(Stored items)
BEGIN
(* ===== verification/Hex.v ===== *)
(** * encoding/hex: hexadecimal text ([encoding/hex/hex.go])

    The destination of [Encode] and [Decode] is the store; the source is another slice,
    or a part of the same array that the destination does not overlap.  Readers and
    writers are parameters, functions from their state to a result and the next state. *)

From S2P Require Import Prelude.
From S2P Require Import Slice.
From S2P Require Import Text.

Inductive error : Type :=
| InvalidByteError (b : Z)
| ErrLength
| EOF
| ErrUnexpectedEOF
| ErrClosed
| IOError (code : Z).

(** A computation on a part of the store. *)
Definition zoom {S T A} (get : S -> T) (set : S -> T -> S) (m : M T A) : M S A :=
  fun s => match m (get s) with
           | Done (a, t) => Done (a, set s t)
           | Panic p => Panic p
           | NoFuel => NoFuel
           end.

Definition hextable : list Z := bytes "0123456789abcdef".
Definition ff (n : nat) : list Z := replicate n 0xff.
Definition reverseHexTable : list Z :=
  ff 16 ++ ff 16 ++ ff 16 ++
  [0; 1; 2; 3; 4; 5; 6; 7; 8; 9] ++ ff 6 ++
  ff 1 ++ [10; 11; 12; 13; 14; 15] ++ ff 9 ++
  ff 16 ++
  ff 1 ++ [10; 11; 12; 13; 14; 15] ++ ff 9 ++
  ff 16 ++ ff 16 ++ ff 16 ++ ff 16 ++ ff 16 ++ ff 16 ++ ff 16 ++ ff 16 ++ ff 16.

Definition EncodedLen (n : Z) : Z := int64 (n * 2).
Definition DecodedLen (x : Z) : Z := quot x 2.

(** ** Slices *)

Fixpoint encode_loop (src : list Z) (j : Z) : M (list Z) unit :=
  match src with
  | [] => mret tt
  | v :: src =>
      c <- sread hextable (v >> 4) ;;
      store j c ;;
      d <- sread hextable (v .& 0x0f) ;;
      store (j + 1) d ;;
      encode_loop src (j + 2)
  end.
Definition Encode (src : list Z) : M (list Z) Z :=
  encode_loop src 0 ;;
  mret (zlen src * 2).

(** The loop of [Decode] ends with its two indices, or the function returns from it. *)
Definition decode_step (src : list Z) (ij : Z * Z) : M (list Z) (Z * Z + (Z * Z + Z * option error)) :=
  let '(i, j) := ij in
  if j <? zlen src - 1 then
    p <- sread src j ;;
    q <- sread src (j + 1) ;;
    a <- sread reverseHexTable p ;;
    b <- sread reverseHexTable q ;;
    if a >? 0x0f then break (inr (i, Some (InvalidByteError p)))
    else if b >? 0x0f then break (inr (i, Some (InvalidByteError q)))
    else
      store i (u8 (a << 4) .| b) ;;
      continue (i + 1, j + 2)
  else break (inl (i, j)).
Definition Decode (src : list Z) : M (list Z) (Z * option error) :=
  r <- loop (S (length src)) (decode_step src) (0, 0) ;;
  match r with
  | inr res => mret res
  | inl (i, j) =>
      if Z.rem (zlen src) 2 =? 1 then
        c <- sread src j ;;
        a <- sread reverseHexTable c ;;
        if a >? 0x0f then mret (i, Some (InvalidByteError c)) else mret (i, Some ErrLength)
      else mret (i, None)
  end.

Definition make (n : Z) : outcome (list Z) := if n <? 0 then Panic SliceBounds else Done (replicate (Z.to_nat n) 0).

Definition EncodeToString (src : list Z) : outcome (list Z) :=
  obind (make (EncodedLen (zlen src))) (fun dst => exec (Encode src) dst).
Definition DecodeString (s : list Z) : outcome (list Z * option error) :=
  obind (make (DecodedLen (zlen s))) (fun dst =>
    match Decode s dst with
    | Done ((n, err), dst) => if n <=? zlen dst then Done (take (Z.to_nat n) dst, err) else Panic SliceBounds
    | Panic p => Panic p
    | NoFuel => NoFuel
    end).

(** What [slices.Grow] leaves in the [n] bytes after the length of a slice. *)
Section Append.
Context (room : Z -> list Z).

Definition AppendEncode (dst src : list Z) : outcome (list Z) :=
  let n := EncodedLen (zlen src) in
  if n <? 0 then Panic SliceBounds
  else obind (exec (Encode src) (room n)) (fun out => Done (dst ++ take (Z.to_nat n) out)).
Definition AppendDecode (dst src : list Z) : outcome (list Z * option error) :=
  let n := DecodedLen (zlen src) in
  match Decode src (room n) with
  | Done ((n, err), out) => if n <=? zlen out then Done (dst ++ take (Z.to_nat n) out, err) else Panic SliceBounds
  | Panic p => Panic p
  | NoFuel => NoFuel
  end.
End Append.

(** ** Streams *)

Definition bufferSize : Z := 1024.

Section Writer.
(** [w.Write]: the count and the error it returns, and the writer afterwards. *)
Context {W : Type} (w_Write : W -> list Z -> Z * option error * W).

Record encoder : Type := mkEncoder {
  enc_w : W;
  enc_err : option error;
  out : list Z }.
Definition NewEncoder (w : W) : encoder := mkEncoder w None (replicate (Z.to_nat bufferSize) 0).
Definition set_out (e : encoder) (l : list Z) : encoder := mkEncoder (enc_w e) (enc_err e) l.

Definition encoder_step (pn : list Z * Z) : M encoder (list Z * Z + Z) :=
  let '(p, n) := pn in
  e <- mget ;;
  if (zlen p >? 0) && match enc_err e with None => true | Some _ => false end then
    let chunkSize := quot bufferSize 2 in
    let chunkSize := if zlen p <? chunkSize then zlen p else chunkSize in
    encoded <- zoom out set_out (Encode (take (Z.to_nat chunkSize) p)) ;;
    e <- mget ;;
    let '(written, err, w) := w_Write (enc_w e) (take (Z.to_nat encoded) (out e)) in
    mput (mkEncoder w err (out e)) ;;
    continue (drop (Z.to_nat chunkSize) p, n + quot written 2)
  else break n.
Definition encoder_Write (p : list Z) : M encoder (Z * option error) :=
  n <- loop (S (length p)) encoder_step (p, 0) ;;
  e <- mget ;;
  mret (n, enc_err e).

Record dumper : Type := mkDumper {
  dump_w : W;
  rightChars : list Z;
  buf : list Z;
  used : Z;
  total : Z;
  closed : bool }.
Definition Dumper (w : W) : dumper := mkDumper w (replicate 18 0) (replicate 14 0) 0 0 false.

Definition on_buf {A} (m : M (list Z) A) : M dumper A :=
  zoom buf (fun h b => mkDumper (dump_w h) (rightChars h) b (used h) (total h) (closed h)) m.
Definition on_right {A} (m : M (list Z) A) : M dumper A :=
  zoom rightChars (fun h r => mkDumper (dump_w h) r (buf h) (used h) (total h) (closed h)) m.
Definition set_used (n : Z) : M dumper unit :=
  mmodify (fun h => mkDumper (dump_w h) (rightChars h) (buf h) n (total h) (closed h)).
Definition set_total (n : Z) : M dumper unit :=
  mmodify (fun h => mkDumper (dump_w h) (rightChars h) (buf h) (used h) n (closed h)).
Definition set_closed : M dumper unit :=
  mmodify (fun h => mkDumper (dump_w h) (rightChars h) (buf h) (used h) (total h) true).
(** [_, err = h.w.Write(...)] *)
Definition emit (part : dumper -> list Z) : M dumper (option error) :=
  h <- mget ;;
  let '(_, err, w) := w_Write (dump_w h) (part h) in
  mput (mkDumper w (rightChars h) (buf h) (used h) (total h) (closed h)) ;;
  mret err.

Definition toChar (b : Z) : Z := if (b <? 32) || (b >? 126) then chr "." else b.

(** The offset at the beginning of a line. *)
Definition write_offset : M dumper (option error) :=
  h <- mget ;;
  on_buf (store 0 (u8 (total h >> 24))) ;;
  on_buf (store 1 (u8 (total h >> 16))) ;;
  on_buf (store 2 (u8 (total h >> 8))) ;;
  on_buf (store 3 (u8 (total h))) ;;
  h <- mget ;;
  on_buf (zoom (drop 4) (fun b l => take 4 b ++ l) (Encode (take 4 (buf h)))) ;;
  on_buf (store 12 (chr " ")) ;;
  on_buf (store 13 (chr " ")) ;;
  emit (fun h => drop 4 (buf h)).
(** The two digits of a byte, and what separates them from the next. *)
Definition write_byte (v : Z) : M dumper (option error) :=
  on_buf (Encode [v]) ;;
  on_buf (store 2 (chr " ")) ;;
  h <- mget ;;
  l <- (if used h =? 7 then (on_buf (store 3 (chr " ")) ;; mret 4)
        else if used h =? 15 then (on_buf (store 3 (chr " ")) ;; on_buf (store 4 (chr "|")) ;; mret 5)
        else mret 3) ;;
  emit (fun h => take (Z.to_nat l) (buf h)).
(** The column on the right, of a full line. *)
Definition write_right : M dumper (option error) :=
  on_right (store 16 (chr "|")) ;;
  on_right (store 17 10) ;;
  emit rightChars.

Fixpoint dumper_loop (data : list Z) (n : Z) : M dumper (Z * option error) :=
  match data with
  | [] => mret (n, None)
  | v :: data =>
      h <- mget ;;
      err <- (if used h =? 0 then write_offset else mret None) ;;
      match err with
      | Some e => mret (n, Some e)
      | None =>
          err <- write_byte v ;;
          match err with
          | Some e => mret (n, Some e)
          | None =>
              let n := n + 1 in
              h <- mget ;;
              on_right (store (used h) (toChar v)) ;;
              set_used (used h + 1) ;;
              set_total (u64 (total h + 1)) ;;
              h <- mget ;;
              if used h =? 16 then
                err <- write_right ;;
                match err with
                | Some e => mret (n, Some e)
                | None => set_used 0 ;; dumper_loop data n
                end
              else dumper_loop data n
          end
      end
  end.
Definition dumper_Write (data : list Z) : M dumper (Z * option error) :=
  h <- mget ;;
  if closed h then mret (0, Some ErrClosed) else dumper_loop data 0.

Definition pad_step (_ : unit) : M dumper (unit + option error) :=
  h <- mget ;;
  if used h <? 16 then
    let l := if used h =? 7 then 4%nat else if used h =? 15 then 5%nat else 3%nat in
    err <- emit (fun h => take l (buf h)) ;;
    match err with
    | Some e => break (Some e)
    | None => set_used (used h + 1) ;; continue tt
    end
  else break None.
Definition dumper_Close : M dumper (option error) :=
  h <- mget ;;
  if closed h then mret None
  else
    set_closed ;;
    if used h =? 0 then mret None
    else
      on_buf (store 0 (chr " ")) ;;
      on_buf (store 1 (chr " ")) ;;
      on_buf (store 2 (chr " ")) ;;
      on_buf (store 3 (chr " ")) ;;
      on_buf (store 4 (chr "|")) ;;
      let nBytes := used h in
      err <- loop 17 pad_step tt ;;
      match err with
      | Some e => mret (Some e)
      | None =>
          on_right (store nBytes (chr "|")) ;;
          on_right (store (nBytes + 1) 10) ;;
          emit (fun h => take (Z.to_nat (nBytes + 2)) (rightChars h))
      end.
End Writer.

(** A [strings.Builder] accepts every write. *)
Definition builder_Write (b l : list Z) : Z * option error * list Z := (zlen l, None, b ++ l).
Definition Dump (data : list Z) : outcome (list Z) :=
  if decide (data = []) then Done []
  else obind (exec (dumper_Write builder_Write data ;; dumper_Close builder_Write) (Dumper [])) (fun h => Done (dump_w h)).

Section Reader.
(** [r.Read] of a slice of some length: the bytes it stores from its start, the count
    and the error it returns, and the reader afterwards. *)
Context {R : Type} (r_Read : R -> Z -> list Z * Z * option error * R).

(** [d.in] is a part of the array [arr] that only [d.in = d.arr[...]] replaces, so
    its bytes stand for it. *)
Record decoder : Type := mkDecoder {
  dec_r : R;
  dec_err : option error;
  in_ : list Z }.
Definition NewDecoder (r : R) : decoder := mkDecoder r None [].

Definition fill : M decoder unit :=
  d <- mget ;;
  if (zlen (in_ d) <? 2) && match dec_err d with None => true | Some _ => false end then
    let '(data, numRead, err, r) := r_Read (dec_r d) (bufferSize - zlen (in_ d)) in
    if (numRead <? 0) || (bufferSize <? zlen (in_ d) + numRead) then mpanic SliceBounds
    else
      let l := in_ d ++ take (Z.to_nat numRead) data in
      mput (mkDecoder r err l) ;;
      match err with
      | Some EOF =>
          if negb (Z.rem (zlen l) 2 =? 0) then
            c <- sread l (zlen l - 1) ;;
            a <- sread reverseHexTable c ;;
            mput (mkDecoder r (Some (if a >? 0x0f then InvalidByteError c else ErrUnexpectedEOF)) l)
          else mret tt
      | _ => mret tt
      end
  else mret tt.
(** [Read] after the buffer has been filled; [p] is the slice to read into, whose bytes
    the result has. *)
Definition decode_in (p : list Z) : M decoder (Z * option error * list Z) :=
  d <- mget ;;
  let numAvail := quot (zlen (in_ d)) 2 in
  let k := if zlen p >? numAvail then numAvail else zlen p in
  '(numDec, err, q) <- zoom (fun _ => take (Z.to_nat k) p) (fun s _ => s)
    ('(numDec, err) <- Decode (take (Z.to_nat (k * 2)) (in_ d)) ;; q <- mget ;; mret (numDec, err, q)) ;;
  if zlen (in_ d) <? 2 * numDec then mpanic SliceBounds
  else
    mput (match err with
          | Some e => mkDecoder (dec_r d) (Some e) []
          | None => mkDecoder (dec_r d) (dec_err d) (drop (Z.to_nat (2 * numDec)) (in_ d))
          end) ;;
    d <- mget ;;
    let res := q ++ drop (Z.to_nat k) p in
    if zlen (in_ d) <? 2 then mret (numDec, dec_err d, res) else mret (numDec, None, res).
Definition decoder_Read (p : list Z) : M decoder (Z * option error * list Z) := fill ;; decode_in p.
End Reader.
END
**DESCRIPTION OF THE TASK:** Copy every line of the data above, beginning with the first and ending with the line that contains "mret (zlen src * 2).", and give nothing more.

**ANSWER SPACE:**
(* ===== verification/Hex.v ===== *)
(** * encoding/hex: hexadecimal text ([encoding/hex/hex.go])

    The destination of [Encode] and [Decode] is the store; the source is another slice,
    or a part of the same array that the destination does not overlap.  Readers and
    writers are parameters, functions from their state to a result and the next state. *)

From S2P Require Import Prelude.
From S2P Require Import Slice.
From S2P Require Import Text.

Inductive error : Type :=
| InvalidByteError (b : Z)
| ErrLength
| EOF
| ErrUnexpectedEOF
| ErrClosed
| IOError (code : Z).

(** A computation on a part of the store. *)
Definition zoom {S T A} (get : S -> T) (set : S -> T -> S) (m : M T A) : M S A :=
  fun s => match m (get s) with
           | Done (a, t) => Done (a, set s t)
           | Panic p => Panic p
           | NoFuel => NoFuel
           end.

Definition hextable : list Z := bytes "0123456789abcdef".
Definition ff (n : nat) : list Z := replicate n 0xff.
Definition reverseHexTable : list Z :=
  ff 16 ++ ff 16 ++ ff 16 ++
  [0; 1; 2; 3; 4; 5; 6; 7; 8; 9] ++ ff 6 ++
  ff 1 ++ [10; 11; 12; 13; 14; 15] ++ ff 9 ++
  ff 16 ++
  ff 1 ++ [10; 11; 12; 13; 14; 15] ++ ff 9 ++
  ff 16 ++ ff 16 ++ ff 16 ++ ff 16 ++ ff 16 ++ ff 16 ++ ff 16 ++ ff 16 ++ ff 16.

Definition EncodedLen (n : Z) : Z := int64 (n * 2).
Definition DecodedLen (x : Z) : Z := quot x 2.

(** ** Slices *)

Fixpoint encode_loop (src : list Z) (j : Z) : M (list Z) unit :=
  match src with
  | [] => mret tt
  | v :: src =>
      c <- sread hextable (v >> 4) ;;
      store j c ;;
      d <- sread hextable (v .& 0x0f) ;;
      store (j + 1) d ;;
      encode_loop src (j + 2)
  end.
Definition Encode (src : list Z) : M (list Z) Z :=
  encode_loop src 0 ;;
  mret (zlen src * 2).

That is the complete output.